**What the exercise asks:** Please quote exactly the lines below from the line containing "frame level of" to the line containing "Definition ESPNOW_NODE_ID_LEN : nat := 32.", both lines included, and nothing else.

*** Begin section ***

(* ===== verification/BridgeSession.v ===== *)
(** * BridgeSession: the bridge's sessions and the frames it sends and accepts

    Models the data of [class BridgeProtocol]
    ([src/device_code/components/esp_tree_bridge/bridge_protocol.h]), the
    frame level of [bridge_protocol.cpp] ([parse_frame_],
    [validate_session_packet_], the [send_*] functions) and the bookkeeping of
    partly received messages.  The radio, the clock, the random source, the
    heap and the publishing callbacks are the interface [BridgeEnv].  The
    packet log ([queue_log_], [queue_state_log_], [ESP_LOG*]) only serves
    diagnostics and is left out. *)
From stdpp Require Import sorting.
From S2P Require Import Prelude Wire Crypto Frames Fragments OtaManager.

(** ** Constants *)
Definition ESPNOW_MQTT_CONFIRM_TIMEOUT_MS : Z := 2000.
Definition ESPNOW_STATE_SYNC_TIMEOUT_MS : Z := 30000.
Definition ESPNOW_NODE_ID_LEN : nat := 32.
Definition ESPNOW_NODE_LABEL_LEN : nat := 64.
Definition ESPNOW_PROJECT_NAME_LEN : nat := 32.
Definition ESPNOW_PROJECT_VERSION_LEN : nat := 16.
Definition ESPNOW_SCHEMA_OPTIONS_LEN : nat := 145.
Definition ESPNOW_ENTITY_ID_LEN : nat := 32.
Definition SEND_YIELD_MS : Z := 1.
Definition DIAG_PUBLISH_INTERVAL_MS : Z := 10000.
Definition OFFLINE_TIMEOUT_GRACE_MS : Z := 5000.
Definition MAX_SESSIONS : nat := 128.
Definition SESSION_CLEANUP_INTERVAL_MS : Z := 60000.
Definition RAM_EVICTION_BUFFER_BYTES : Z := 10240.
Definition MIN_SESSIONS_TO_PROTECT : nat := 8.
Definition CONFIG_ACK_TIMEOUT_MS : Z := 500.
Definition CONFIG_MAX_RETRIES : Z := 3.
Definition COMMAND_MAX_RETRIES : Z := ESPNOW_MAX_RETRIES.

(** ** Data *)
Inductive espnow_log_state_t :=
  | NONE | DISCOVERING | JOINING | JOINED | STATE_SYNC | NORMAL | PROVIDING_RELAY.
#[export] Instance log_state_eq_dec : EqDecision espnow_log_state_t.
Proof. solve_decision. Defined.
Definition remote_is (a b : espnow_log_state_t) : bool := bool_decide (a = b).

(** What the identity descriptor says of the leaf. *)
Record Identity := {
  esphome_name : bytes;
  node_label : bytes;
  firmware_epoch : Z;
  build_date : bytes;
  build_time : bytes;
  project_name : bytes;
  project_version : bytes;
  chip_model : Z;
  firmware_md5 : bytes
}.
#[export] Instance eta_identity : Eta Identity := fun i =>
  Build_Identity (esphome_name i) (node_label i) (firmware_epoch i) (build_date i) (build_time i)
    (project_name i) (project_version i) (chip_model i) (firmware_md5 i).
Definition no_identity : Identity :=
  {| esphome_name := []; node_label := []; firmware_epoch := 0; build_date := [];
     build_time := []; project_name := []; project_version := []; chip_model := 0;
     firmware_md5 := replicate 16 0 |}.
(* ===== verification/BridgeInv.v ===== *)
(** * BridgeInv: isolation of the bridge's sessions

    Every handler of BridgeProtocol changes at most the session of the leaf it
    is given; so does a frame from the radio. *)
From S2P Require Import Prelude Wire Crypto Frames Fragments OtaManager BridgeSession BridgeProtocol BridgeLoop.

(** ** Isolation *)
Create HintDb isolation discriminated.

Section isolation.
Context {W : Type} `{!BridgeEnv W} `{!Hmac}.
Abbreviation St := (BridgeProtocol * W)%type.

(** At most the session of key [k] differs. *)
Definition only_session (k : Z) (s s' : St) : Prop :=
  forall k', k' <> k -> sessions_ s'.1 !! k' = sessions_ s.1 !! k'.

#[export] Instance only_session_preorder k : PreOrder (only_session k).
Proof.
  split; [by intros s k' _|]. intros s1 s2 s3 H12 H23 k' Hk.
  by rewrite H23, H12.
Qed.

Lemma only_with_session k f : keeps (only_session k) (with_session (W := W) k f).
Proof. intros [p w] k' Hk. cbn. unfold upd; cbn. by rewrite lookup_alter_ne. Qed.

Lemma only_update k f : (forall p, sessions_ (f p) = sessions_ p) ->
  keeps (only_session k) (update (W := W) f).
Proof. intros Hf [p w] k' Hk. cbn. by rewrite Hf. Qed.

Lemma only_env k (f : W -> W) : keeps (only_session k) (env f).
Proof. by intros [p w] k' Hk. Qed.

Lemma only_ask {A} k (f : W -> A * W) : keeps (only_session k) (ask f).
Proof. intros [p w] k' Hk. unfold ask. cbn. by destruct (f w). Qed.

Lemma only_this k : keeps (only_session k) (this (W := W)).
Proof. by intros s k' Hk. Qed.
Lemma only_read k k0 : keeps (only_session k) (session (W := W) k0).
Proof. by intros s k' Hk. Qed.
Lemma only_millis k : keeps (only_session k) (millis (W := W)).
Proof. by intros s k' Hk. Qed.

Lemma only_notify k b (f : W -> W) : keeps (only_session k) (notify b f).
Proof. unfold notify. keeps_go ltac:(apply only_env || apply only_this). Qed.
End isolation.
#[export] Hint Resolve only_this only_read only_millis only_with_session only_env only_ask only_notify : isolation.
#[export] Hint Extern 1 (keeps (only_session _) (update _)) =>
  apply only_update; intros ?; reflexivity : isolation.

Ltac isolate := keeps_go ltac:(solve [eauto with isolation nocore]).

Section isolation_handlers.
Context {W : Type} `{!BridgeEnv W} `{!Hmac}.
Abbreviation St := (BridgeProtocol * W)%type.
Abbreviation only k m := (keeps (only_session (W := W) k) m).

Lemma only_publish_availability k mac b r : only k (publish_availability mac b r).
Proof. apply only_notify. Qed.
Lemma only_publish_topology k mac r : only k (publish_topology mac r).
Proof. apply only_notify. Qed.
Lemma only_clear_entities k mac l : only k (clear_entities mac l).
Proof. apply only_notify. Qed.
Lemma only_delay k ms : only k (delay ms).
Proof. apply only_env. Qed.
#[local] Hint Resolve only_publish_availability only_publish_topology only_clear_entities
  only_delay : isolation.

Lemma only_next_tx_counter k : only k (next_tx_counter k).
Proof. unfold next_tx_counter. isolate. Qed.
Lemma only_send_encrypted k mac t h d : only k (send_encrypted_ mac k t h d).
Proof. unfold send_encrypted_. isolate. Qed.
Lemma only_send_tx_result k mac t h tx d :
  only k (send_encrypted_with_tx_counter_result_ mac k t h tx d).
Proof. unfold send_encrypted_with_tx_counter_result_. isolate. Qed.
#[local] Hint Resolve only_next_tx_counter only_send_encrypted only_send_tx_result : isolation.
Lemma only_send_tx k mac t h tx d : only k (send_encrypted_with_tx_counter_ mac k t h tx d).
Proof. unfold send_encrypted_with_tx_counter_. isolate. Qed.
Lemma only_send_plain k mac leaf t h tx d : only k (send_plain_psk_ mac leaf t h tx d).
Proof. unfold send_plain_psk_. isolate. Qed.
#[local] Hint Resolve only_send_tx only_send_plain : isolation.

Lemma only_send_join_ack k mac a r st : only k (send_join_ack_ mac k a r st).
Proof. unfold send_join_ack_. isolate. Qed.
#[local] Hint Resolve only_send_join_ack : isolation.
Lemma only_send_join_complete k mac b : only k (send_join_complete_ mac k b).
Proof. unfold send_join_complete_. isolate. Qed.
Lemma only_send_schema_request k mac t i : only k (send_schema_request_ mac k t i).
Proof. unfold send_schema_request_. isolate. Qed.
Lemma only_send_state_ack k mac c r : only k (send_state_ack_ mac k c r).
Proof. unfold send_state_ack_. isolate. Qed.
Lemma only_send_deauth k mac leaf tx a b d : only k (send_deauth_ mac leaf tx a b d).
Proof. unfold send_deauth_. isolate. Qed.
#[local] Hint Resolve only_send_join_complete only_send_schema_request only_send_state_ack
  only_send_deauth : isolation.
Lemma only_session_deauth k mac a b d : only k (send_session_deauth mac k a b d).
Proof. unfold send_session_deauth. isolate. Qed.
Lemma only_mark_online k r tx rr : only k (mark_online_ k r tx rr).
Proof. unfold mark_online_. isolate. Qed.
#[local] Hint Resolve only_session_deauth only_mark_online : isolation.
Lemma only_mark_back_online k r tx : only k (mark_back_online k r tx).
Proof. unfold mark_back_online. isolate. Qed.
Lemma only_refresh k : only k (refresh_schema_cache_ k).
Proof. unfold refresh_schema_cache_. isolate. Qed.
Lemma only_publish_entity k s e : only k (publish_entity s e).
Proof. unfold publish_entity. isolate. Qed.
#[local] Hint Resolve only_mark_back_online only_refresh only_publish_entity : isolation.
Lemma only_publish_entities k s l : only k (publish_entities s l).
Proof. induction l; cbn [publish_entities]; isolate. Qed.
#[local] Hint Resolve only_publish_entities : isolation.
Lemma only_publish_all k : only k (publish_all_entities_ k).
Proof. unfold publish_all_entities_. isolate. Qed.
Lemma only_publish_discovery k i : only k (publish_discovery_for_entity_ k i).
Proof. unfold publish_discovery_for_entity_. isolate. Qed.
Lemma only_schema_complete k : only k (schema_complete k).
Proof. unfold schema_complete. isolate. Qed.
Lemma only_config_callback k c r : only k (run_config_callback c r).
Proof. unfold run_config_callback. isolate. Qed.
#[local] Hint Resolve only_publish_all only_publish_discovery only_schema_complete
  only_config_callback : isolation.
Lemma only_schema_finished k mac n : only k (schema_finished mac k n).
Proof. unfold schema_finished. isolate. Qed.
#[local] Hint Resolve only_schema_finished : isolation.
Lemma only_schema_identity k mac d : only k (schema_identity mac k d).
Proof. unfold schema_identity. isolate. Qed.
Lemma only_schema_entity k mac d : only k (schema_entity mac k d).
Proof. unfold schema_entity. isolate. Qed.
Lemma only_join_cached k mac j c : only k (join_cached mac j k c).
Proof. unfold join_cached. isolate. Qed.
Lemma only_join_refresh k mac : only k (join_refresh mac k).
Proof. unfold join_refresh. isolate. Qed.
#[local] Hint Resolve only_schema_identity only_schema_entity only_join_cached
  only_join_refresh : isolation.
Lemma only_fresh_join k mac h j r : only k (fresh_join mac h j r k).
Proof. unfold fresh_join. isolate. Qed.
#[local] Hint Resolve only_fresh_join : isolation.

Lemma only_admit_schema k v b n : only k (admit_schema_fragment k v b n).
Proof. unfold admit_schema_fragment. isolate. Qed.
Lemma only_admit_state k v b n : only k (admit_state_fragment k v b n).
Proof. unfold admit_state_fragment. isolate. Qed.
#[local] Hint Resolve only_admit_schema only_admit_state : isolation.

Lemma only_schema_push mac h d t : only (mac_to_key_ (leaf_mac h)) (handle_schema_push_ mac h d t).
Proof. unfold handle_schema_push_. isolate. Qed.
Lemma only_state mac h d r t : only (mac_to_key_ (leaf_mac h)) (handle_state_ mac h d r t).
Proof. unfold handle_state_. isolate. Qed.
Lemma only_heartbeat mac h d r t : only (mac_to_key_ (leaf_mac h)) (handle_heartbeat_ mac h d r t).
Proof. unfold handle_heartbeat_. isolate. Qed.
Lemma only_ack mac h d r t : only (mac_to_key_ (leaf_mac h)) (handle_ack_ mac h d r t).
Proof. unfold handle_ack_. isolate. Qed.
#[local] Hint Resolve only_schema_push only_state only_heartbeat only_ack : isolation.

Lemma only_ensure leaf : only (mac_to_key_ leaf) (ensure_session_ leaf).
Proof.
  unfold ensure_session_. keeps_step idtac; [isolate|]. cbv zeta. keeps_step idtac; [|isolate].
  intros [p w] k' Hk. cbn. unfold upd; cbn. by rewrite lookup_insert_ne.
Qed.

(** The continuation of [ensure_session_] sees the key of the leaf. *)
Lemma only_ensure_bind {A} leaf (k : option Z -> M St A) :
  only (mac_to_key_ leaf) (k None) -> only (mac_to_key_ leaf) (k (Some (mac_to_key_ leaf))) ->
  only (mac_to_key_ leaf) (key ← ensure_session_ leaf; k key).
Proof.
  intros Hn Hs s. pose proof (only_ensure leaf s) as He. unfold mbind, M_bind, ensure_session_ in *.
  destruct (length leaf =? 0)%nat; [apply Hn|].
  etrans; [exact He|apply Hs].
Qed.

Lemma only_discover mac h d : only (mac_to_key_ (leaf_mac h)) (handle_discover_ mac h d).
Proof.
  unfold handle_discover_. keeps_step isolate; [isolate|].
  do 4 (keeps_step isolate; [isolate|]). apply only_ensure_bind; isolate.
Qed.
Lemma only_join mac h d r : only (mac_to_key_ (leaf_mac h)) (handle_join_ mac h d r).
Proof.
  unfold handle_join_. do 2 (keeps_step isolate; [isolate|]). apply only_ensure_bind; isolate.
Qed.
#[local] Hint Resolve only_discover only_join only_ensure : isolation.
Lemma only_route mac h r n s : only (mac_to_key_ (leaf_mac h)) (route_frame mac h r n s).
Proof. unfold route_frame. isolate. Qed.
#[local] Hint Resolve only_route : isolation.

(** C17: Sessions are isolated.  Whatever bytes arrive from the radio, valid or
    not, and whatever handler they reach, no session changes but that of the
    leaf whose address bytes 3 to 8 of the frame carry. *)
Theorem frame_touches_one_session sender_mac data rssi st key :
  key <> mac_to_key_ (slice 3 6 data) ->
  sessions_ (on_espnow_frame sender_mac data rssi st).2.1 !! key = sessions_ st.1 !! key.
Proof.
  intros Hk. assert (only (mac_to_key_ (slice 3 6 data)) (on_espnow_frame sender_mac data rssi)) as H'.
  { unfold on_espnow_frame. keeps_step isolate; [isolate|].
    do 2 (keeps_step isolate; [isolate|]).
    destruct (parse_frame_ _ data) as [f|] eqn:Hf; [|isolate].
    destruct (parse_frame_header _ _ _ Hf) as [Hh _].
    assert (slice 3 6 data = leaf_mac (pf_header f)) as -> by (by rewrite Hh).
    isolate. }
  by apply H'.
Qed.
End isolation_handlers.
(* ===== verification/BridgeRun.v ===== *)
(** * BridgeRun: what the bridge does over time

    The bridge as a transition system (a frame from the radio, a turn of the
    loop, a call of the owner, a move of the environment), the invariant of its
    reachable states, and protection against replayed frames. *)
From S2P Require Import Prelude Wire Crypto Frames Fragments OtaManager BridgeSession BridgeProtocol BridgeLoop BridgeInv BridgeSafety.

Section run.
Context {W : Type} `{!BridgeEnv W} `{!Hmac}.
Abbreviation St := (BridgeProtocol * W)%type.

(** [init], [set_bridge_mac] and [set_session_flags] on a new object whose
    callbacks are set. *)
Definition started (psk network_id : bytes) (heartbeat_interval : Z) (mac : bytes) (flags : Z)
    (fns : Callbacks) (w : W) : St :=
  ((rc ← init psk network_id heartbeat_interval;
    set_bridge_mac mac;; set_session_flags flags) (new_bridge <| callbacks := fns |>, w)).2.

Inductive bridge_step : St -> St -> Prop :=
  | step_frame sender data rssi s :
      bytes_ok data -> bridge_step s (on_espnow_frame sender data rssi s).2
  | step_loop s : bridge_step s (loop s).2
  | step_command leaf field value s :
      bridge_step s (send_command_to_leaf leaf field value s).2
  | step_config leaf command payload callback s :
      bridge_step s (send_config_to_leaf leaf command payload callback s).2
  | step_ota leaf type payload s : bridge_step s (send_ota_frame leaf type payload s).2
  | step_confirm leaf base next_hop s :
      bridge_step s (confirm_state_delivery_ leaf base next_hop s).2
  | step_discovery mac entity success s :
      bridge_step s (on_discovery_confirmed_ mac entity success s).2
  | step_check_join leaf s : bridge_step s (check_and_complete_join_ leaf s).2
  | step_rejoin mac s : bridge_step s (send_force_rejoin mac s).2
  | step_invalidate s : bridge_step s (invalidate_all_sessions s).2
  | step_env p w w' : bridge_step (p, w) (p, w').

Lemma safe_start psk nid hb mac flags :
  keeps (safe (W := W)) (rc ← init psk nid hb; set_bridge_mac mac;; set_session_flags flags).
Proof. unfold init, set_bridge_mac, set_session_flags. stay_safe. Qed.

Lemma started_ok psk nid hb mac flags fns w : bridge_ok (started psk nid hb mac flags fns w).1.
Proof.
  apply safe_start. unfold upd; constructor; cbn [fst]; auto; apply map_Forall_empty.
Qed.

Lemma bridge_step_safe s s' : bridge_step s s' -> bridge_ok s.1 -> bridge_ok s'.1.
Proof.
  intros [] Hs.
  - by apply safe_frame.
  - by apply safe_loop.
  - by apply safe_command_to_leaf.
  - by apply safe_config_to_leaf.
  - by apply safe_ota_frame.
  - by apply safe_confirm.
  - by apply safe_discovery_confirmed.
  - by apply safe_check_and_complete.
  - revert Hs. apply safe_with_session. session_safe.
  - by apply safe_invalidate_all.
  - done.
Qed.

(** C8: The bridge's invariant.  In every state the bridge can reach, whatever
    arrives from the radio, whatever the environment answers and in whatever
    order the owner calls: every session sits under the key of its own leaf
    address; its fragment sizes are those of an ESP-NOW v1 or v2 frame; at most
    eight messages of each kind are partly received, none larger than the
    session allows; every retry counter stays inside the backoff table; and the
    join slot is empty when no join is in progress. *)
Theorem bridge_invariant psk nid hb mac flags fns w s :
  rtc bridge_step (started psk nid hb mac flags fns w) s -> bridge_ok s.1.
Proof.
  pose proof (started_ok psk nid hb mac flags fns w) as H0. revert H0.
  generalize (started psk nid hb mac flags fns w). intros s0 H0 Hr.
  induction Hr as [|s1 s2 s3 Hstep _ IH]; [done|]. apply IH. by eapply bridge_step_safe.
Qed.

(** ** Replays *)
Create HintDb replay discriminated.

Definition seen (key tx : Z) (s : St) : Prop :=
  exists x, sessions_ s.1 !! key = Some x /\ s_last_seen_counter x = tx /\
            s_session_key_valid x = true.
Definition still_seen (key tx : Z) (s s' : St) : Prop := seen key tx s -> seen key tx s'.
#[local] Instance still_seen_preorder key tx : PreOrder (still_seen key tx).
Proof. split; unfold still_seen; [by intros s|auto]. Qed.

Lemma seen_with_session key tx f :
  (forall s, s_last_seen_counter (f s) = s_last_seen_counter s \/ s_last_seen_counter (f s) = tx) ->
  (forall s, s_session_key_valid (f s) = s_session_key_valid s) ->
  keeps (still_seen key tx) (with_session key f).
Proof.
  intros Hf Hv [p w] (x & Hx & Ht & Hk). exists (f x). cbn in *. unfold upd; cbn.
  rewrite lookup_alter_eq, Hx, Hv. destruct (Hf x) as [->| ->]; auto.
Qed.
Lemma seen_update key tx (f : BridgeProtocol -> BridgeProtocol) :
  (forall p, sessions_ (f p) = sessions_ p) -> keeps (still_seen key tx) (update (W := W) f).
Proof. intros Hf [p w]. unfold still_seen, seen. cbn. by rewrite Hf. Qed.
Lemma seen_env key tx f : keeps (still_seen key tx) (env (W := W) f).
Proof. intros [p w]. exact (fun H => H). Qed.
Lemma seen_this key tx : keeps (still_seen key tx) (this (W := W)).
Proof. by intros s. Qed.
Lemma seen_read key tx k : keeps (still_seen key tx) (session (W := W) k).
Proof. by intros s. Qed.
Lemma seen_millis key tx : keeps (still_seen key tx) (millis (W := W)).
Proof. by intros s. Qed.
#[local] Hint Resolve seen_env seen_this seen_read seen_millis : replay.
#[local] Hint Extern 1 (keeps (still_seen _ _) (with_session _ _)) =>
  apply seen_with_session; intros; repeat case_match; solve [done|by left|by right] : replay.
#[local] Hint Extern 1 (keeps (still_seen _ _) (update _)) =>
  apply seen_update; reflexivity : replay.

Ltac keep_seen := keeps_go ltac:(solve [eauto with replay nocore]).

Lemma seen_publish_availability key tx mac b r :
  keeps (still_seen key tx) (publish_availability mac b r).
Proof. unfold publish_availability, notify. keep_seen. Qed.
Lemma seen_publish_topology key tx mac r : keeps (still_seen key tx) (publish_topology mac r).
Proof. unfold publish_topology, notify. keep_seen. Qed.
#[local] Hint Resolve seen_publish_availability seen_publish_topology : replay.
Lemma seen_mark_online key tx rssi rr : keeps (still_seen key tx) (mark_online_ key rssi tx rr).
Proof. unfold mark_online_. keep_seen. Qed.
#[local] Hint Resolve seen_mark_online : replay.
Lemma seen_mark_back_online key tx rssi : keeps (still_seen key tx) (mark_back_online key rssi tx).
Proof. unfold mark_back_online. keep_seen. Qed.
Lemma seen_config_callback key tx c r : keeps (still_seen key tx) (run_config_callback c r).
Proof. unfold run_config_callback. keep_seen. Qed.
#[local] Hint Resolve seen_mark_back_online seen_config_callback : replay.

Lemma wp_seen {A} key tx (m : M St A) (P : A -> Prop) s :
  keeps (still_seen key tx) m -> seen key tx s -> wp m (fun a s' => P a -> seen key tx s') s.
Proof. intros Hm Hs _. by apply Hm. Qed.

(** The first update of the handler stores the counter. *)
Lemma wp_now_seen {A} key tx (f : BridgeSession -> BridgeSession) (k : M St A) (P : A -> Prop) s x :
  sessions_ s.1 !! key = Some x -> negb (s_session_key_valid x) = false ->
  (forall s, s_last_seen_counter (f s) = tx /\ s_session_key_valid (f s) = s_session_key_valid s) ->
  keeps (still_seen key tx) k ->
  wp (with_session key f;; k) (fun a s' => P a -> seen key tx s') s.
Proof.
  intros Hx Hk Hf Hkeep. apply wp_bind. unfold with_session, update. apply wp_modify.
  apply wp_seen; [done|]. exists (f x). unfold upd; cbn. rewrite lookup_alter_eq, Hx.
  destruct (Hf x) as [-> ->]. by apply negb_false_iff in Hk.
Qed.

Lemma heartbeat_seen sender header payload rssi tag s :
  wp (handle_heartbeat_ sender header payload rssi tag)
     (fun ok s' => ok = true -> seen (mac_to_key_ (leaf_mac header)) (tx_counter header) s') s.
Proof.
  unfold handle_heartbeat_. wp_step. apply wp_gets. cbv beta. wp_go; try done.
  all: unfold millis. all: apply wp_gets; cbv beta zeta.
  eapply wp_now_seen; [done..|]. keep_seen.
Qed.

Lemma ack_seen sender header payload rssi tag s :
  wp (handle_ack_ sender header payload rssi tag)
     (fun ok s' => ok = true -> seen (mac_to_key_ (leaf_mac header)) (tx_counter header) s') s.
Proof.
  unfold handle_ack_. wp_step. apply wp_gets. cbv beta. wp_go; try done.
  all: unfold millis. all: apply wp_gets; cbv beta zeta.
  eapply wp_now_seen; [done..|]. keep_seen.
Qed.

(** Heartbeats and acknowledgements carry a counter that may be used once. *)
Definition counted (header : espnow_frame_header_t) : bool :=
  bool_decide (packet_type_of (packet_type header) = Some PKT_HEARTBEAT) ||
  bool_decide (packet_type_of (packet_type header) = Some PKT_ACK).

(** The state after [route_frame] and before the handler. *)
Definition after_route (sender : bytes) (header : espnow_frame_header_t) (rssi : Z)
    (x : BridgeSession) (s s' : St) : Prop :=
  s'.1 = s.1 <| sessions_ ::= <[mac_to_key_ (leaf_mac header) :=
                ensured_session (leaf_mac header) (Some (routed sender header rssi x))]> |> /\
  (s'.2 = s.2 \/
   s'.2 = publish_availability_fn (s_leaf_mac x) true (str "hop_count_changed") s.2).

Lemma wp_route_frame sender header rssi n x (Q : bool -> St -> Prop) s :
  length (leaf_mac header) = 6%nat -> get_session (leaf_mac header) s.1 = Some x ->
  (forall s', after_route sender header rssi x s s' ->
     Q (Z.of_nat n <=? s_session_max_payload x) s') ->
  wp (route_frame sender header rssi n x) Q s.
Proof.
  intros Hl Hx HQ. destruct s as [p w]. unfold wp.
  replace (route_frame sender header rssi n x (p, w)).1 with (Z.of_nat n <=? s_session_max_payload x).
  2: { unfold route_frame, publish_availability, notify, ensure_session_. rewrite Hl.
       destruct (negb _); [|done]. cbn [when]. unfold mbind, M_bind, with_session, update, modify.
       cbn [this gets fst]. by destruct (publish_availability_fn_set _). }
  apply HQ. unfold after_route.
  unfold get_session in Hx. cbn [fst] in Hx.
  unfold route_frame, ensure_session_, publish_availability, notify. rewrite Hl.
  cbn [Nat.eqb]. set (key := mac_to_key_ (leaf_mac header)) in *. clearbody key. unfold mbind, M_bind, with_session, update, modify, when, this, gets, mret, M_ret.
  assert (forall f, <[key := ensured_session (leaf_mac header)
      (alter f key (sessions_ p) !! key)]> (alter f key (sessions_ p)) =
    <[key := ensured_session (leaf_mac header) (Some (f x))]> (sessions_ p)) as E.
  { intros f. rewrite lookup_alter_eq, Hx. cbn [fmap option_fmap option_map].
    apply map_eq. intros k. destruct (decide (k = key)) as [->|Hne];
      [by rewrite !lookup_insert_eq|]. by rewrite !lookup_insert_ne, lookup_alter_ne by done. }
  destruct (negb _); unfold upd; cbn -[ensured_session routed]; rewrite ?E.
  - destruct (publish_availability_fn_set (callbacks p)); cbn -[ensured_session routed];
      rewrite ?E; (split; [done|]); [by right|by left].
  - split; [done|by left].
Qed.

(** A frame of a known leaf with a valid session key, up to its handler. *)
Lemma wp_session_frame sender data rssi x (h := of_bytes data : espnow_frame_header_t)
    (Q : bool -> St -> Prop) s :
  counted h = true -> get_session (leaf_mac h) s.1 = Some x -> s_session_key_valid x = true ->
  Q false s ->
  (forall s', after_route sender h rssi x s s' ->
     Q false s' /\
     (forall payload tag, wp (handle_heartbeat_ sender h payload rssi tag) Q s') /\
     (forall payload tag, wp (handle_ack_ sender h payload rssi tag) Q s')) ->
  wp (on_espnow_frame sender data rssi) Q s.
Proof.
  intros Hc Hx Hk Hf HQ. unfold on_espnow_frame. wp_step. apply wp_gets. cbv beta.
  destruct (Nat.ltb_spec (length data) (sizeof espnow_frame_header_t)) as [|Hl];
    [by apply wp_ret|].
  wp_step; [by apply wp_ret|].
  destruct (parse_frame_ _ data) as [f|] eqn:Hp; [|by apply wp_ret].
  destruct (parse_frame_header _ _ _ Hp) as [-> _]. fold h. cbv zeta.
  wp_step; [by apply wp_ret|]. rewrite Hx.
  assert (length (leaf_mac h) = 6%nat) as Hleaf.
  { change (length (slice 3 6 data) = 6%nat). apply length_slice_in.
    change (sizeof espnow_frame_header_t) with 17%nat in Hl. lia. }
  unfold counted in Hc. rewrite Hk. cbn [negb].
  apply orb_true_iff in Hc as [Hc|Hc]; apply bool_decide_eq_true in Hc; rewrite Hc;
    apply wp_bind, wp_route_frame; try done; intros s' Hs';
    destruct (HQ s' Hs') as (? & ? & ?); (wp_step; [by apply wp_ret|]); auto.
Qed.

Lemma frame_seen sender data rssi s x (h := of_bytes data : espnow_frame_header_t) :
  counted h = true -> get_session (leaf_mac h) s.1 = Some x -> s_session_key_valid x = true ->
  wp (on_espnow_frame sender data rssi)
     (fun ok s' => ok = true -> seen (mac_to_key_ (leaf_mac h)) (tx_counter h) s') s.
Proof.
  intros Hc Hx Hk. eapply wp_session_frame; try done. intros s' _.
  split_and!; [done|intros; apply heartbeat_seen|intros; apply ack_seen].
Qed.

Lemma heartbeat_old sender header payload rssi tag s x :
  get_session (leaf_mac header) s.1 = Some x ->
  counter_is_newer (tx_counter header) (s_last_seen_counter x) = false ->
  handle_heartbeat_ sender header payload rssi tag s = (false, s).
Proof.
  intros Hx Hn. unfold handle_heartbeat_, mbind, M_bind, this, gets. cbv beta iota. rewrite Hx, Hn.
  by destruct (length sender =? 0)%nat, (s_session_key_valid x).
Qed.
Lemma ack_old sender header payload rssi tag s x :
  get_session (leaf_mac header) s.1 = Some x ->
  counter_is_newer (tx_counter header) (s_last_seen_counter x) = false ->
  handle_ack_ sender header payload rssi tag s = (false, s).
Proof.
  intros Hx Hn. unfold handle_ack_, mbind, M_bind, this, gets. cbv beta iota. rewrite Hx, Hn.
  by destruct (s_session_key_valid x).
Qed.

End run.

*** End section ***

**Response area:**
    frame level of [bridge_protocol.cpp] ([parse_frame_],
    [validate_session_packet_], the [send_*] functions) and the bookkeeping of
    partly received messages.  The radio, the clock, the random source, the
    heap and the publishing callbacks are the interface [BridgeEnv].  The
    packet log ([queue_log_], [queue_state_log_], [ESP_LOG*]) only serves
    diagnostics and is left out. *)
From stdpp Require Import sorting.
From S2P Require Import Prelude Wire Crypto Frames Fragments OtaManager.

(** ** Constants *)
Definition ESPNOW_MQTT_CONFIRM_TIMEOUT_MS : Z := 2000.
Definition ESPNOW_STATE_SYNC_TIMEOUT_MS : Z := 30000.
Definition ESPNOW_NODE_ID_LEN : nat := 32.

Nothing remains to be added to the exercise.